Tentu saja, rasa bersalah menyelimuti Agam. Candra tidak mungkin terbaring diruang operasi kalau saja ia tidak memaksa perempuan itu untuk keluar disiang hari.
Esok harinya, ketika Candra sadarkan diri Agam yang setia menemani merasa sangat lega.
"Agam ?" Ucap Candra lemah.
Agam tersenyum tipis, sekali lagi matanya menatap tubuh Candra yang dipenuhi bintik-bintik merah. "Iya.. Ini aku."
Candra memejamkan mata saat Agam mengusap lembut rambutnya. "Siang itu aku datang, aku datang. Kita masih bisa bertemu kan ?" Tanyanya dengan bercucuran air mata.

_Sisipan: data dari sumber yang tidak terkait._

(* ===== verification/RetryRules.v ===== *)
(** * Retry gate and backoff schedule

    [crates/orchestraitor-delivery/src/retry_rules.rs]: the gate that re-asserts
    the classification before a retry runs, and the bounded exponential
    backoff. *)

From S2P Require Import Prelude BTree Metadata Failures.

Definition DEFAULT_BASE_DELAY_MS : N := DEFAULT_RETRY_DELAY_MS.
Definition DEFAULT_MAX_DELAY_MS : N := 10000.

Inductive IdempotencyProof :=
  | CheckpointResume
  | ProvenIdempotent (marker : rstr)
  | EffectsRolledBack (rollback_txn : rstr)
  | Unproven.

#[export] Instance IdempotencyProof_eq_dec : EqDecision IdempotencyProof.
Proof. solve_decision. Defined.

Definition RetryGate_evaluate (class : FailureClass) (proof : IdempotencyProof)
    (decision : RetryDecision) : RetryDecision :=
  if bool_decide (class = PolicyDenial) || bool_decide (class = NonRetriableConfigOrSecurity)
  then Escalate
  else if bool_decide (class = ApprovalRequired) then AwaitUser
  else if bool_decide (class = Verification) || bool_decide (class = MergeConflict)
          || (bool_decide (class = ToolOrProcess) && bool_decide (proof = Unproven))
  then FixRootCause
  else decision.

Inductive RetryScheduleError := ZeroBaseDelay | MaxBelowBase.

Record RetrySchedule := { base_delay_ms : N; max_delay_ms : N; rs_attempt : N }.

Definition RetrySchedule_default : RetrySchedule :=
  {| base_delay_ms := DEFAULT_BASE_DELAY_MS; max_delay_ms := DEFAULT_MAX_DELAY_MS; rs_attempt := 0 |}.

Definition next_delay (s : RetrySchedule) : N :=
  let factor := default u64_max (checked_pow u64_max 2 (rs_attempt s)) in
  N.min (saturating_mul u64_max (base_delay_ms s) factor) (max_delay_ms s).

Definition RetrySchedule_validate (s : RetrySchedule) : result unit RetryScheduleError :=
  if base_delay_ms s =? 0 then Err ZeroBaseDelay else
  if max_delay_ms s <? base_delay_ms s then Err MaxBelowBase else
  Ok tt.

(** The fields are [u64]s. *)
Definition schedule_in_range (s : RetrySchedule) : Prop :=
  base_delay_ms s ≤ u64_max ∧ max_delay_ms s ≤ u64_max.

Lemma next_delay_exact s :
  schedule_in_range s → next_delay s = N.min (base_delay_ms s * 2 ^ rs_attempt s) (max_delay_ms s).
Proof.
  intros [Hb Hm]. unfold next_delay, checked_pow, saturating_mul. simpl.
  destruct (N.leb_spec (2 ^ rs_attempt s) u64_max) as [Hp|Hp]; simpl; [lia|].
  destruct (N.eq_0_gt_0_cases (base_delay_ms s)) as [->|Hpos]; [lia|]. nia.
Qed.

Lemma RetryGate_never_blind class proof decision :
  never_blind class = true → is_retry (RetryGate_evaluate class proof decision) = false.
Proof. by destruct class. Qed.

(** ** Properties *)

(** The gate double-locks the classification: whatever decision and proof it
    is given, a policy denial, an approval requirement, a non-retriable,
    verification or merge failure is never retried and gets the answer the
    classification table names; a tool or process failure without idempotency
    evidence is sent to root-cause analysis; every other decision passes
    through unchanged, so what the classification proposed stays proposed. *)
Theorem retry_gate_decision class proof decision :
  let d := RetryGate_evaluate class proof decision in
  (never_blind class = true →
     is_retry d = false ∧ ∀ attempt after limit, d = classify class attempt after limit)
  ∧ (class = ToolOrProcess → proof = Unproven → d = FixRootCause)
  ∧ (never_blind class = false → ¬ (class = ToolOrProcess ∧ proof = Unproven) → d = decision)
  ∧ (is_retry d = true → d = decision ∧ never_blind class = false).
Proof.
  intros d. unfold d, RetryGate_evaluate. split_and!.
  - by destruct class.
  - by intros -> ->.
  - destruct class; simpl; try done. intros _ Hn. case_bool_decide; [naive_solver|done].
  - destruct class; simpl; try done. by case_bool_decide.
Qed.

(** The proposed delay is [base * 2^attempt] capped at the maximum, with no
    overflow artefact at any attempt number; for a schedule that validates it is
    at least the base, never above the cap and does not decrease with the
    attempt number. *)
Theorem next_delay_bounded_backoff s n :
  schedule_in_range s → RetrySchedule_validate s = Ok tt →
  let at_ k := {| base_delay_ms := base_delay_ms s; max_delay_ms := max_delay_ms s;
                  rs_attempt := k |} in
  next_delay (at_ n) = N.min (base_delay_ms s * 2 ^ n) (max_delay_ms s)
  ∧ base_delay_ms s ≤ next_delay (at_ n) ≤ max_delay_ms s
  ∧ 0 < next_delay (at_ n)
  ∧ ∀ m, n ≤ m → next_delay (at_ n) ≤ next_delay (at_ m).
Proof.
  intros Hr Hv at_. unfold RetrySchedule_validate in Hv. guards_in Hv. bool_simpl.
  assert (∀ k, next_delay (at_ k) = N.min (base_delay_ms s * 2 ^ k) (max_delay_ms s)) as He.
  { intros k. by rw next_delay_exact. }
  rw !He. assert (∀ k, 1 ≤ 2 ^ k) as Hpow.
  { intros k. pose proof (N.pow_nonzero 2 k ltac:(done)). lia. }
  pose proof (Hpow n). split_and!; [done|nia|lia|nia|].
  intros m Hm. rw !He. assert (2 ^ n ≤ 2 ^ m) by (by apply N.pow_le_mono_r). nia.
Qed.

Lemma next_delay_bounded_backoff_witness :
  next_delay {| base_delay_ms := 200; max_delay_ms := 10000; rs_attempt := 4294967295 |} ≤ 10000
  ∧ next_delay {| base_delay_ms := 200; max_delay_ms := 10000; rs_attempt := 3 |} = 1600.
Proof.
  split.
  - apply (next_delay_bounded_backoff RetrySchedule_default 4294967295);
      [split; vm_compute; discriminate|reflexivity].
  - reflexivity.
Defined.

Agam sampai tidak kuat menahan air matanya sendiri, ingin sekali ia menggenggam tangan Candra. Namun tidak bisa, perempuan ini pasti akan merasa kesakitan.
"Iya Candra, kita akan terus bertemu. Aku janji."
Rio yang menyaksikan bos dan adiknya ikut menangis, apalagi Candra mulai terisak.
"Candra.." Agam mengusap sisa air mata dipipinya. "Nanti sore, dokter bilang kau harus ke luar negeri untuk operasi selanjutnya."
"Kenapa ? Kau tidak mau melihatku lagi ?" Candra mulai meneteskan air matanya lagi.
Agam menggeleng cepat. "Bukan. Bukan begitu, penyakitmu parah karena terpapar sinar matahari terlalu lama. Ini supaya kau sembuh, kau maukan ?"
Candra memejamkan mata kuat-kuat, ia kembali terisak sambil mengangguk lemas.
"Aku janji akan menunggumu pulang, setelah itu sepulang kerja kita bertemu di taman dan malam-malam selanjutnya."
Keduanya saling bertatapan lama, menyalurkan rasa rindu setelah tidak bertemu dalam waktu yang lama. Dan sebentar lagi, mereka akan berpisah. Entah kapan akan bertemu lagi, tidak ada yang tahu. Tapi satu yang Agam janjikan dalam hati, ia akan menunggu sampai Candra kembali. Candra yang dicintainya.